The law aims to crack down on junk e-mail senders, but it has been criticized by antispam advocates for including some promarketing provisions. Among other things, the law overrides some tough state measures that allow individuals to sue alleged spammers.

"The DMA's fingerprints are all over this thing," said Jim Nail, a senior analyst at Forrester Research. "It's an early Christmas gift to marketers, actually."

For this reason, industry watchers applauded Wientzen for building the DMA into a powerful lobbying group in his eight years at its helm. He has also positioned the DMA at the center of the digital marketing sphere and elevated the profile of direct marketers during his tenure.

Wientzen said in an interview on Tuesday that for a time, the DMA had not publicly supported antispam legislation but that it had started working in the background with several Congressional representatives. When the group was presented with a bill it thought viable for direct marketers and consumers, it had backed the legislation. He said the DMA's priority was to come up with a law that would require the sender to identify itself and give law enforcement--not the public--the right to strike at fraudulent senders. The DMA also wanted strong penalties for convicted spammers, Wientzen said.

"We ended up believing that we had to have more legal status to help law enforcement and to raise the consciousness of the government about the problem," Wientzen said. "And in the process of getting a law, you get law enforcement to be much more focused."
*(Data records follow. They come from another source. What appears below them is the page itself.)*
(* ===== verification/TicketService.v ===== *)
(** * The ticket service

    Models [services/ticket_service.py] over [repositories/pg_ticket.py]: creating
    tickets, replying, planning a release, the transitions with their delivery guard,
    and the grouped views.  The service reads the ticket in one transaction and writes
    in another: an operation takes the database it [read] and the one it writes to,
    which an interleaved operation may have changed in between. *)
From S2P Require Import Prelude PyStr PySort PyTime Delivery Evaluator Tickets DeliveryStore References Guard.

(** The exceptions a caller sees; [ValueError] comes from a key or release that does not
    parse, [Unhandled] from anything else. *)
Inductive ticket_error :=
| UnknownProjectError | TicketNotFoundError | NotAllowedError | IllegalTransitionError
| TicketTransitionConflictError | TicketPlanConflictError | TicketError (reason : string)
| ValueError | Unhandled.
Notation tres A := (result ticket_error A).

Definition project_key (v : list Z) : tres (list Z) :=
  match canonicalize_project_key true v with Some k => Ok k | None => Err ValueError end.

Definition lenient_key (v : list Z) : list Z := default v (canonicalize_project_key false v).

Definition release_text (v : list Z) : tres (list Z) := map_err (fun _ => ValueError) (parse_target_release v).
The goal, he said, was to create a deterrent against spammers by giving law enforcement the means to jail junk e-mailers. The DMA does not support the Do Not E-mail list suggested in Can-Spam, but overall, it believes that the act is a good start, Wientzen said.

"The sight of a few spammers being led away in handcuffs could go a long way to reducing the problem," he said.

But in his tenure as head of the DMA, Wientzen has fielded many attacks from staunch antispammers who believe that the group is essentially pro-junk mail. They point to the DMA's endorsement of commercial e-mail and "opt out" laws, which let marketers e-mail consumers freely until the recipients ask to be removed from their list.

Wientzen called such critics shortsighted, because small businesses on the Internet would not have the means to reach new customers if not for e-mail. "That's the price we pay for American spirit," he said.

Forrester's Nail said the DMA's only disappointment came this year, when the Federal Trade Commission's National Do Not Call Registry was introduced.

Before becoming head of the DMA, Wientzen was a 20-year member of the organization, serving as a member of the board for six of those years. He started his career in direct marketing at Procter & Gamble, one of the DMA's founding members.

Under Wientzen's eight-year leadership, the DMA established a dominant presence in Internet marketing by buying two digital advertising trade groups--the Association for Interactive Marketing in 1998 and the Internet Alliance in 1999.

In the past eight years, the DMA's membership has grown by 47 percent, expanding to seven chapters across the United States from only one in 1997.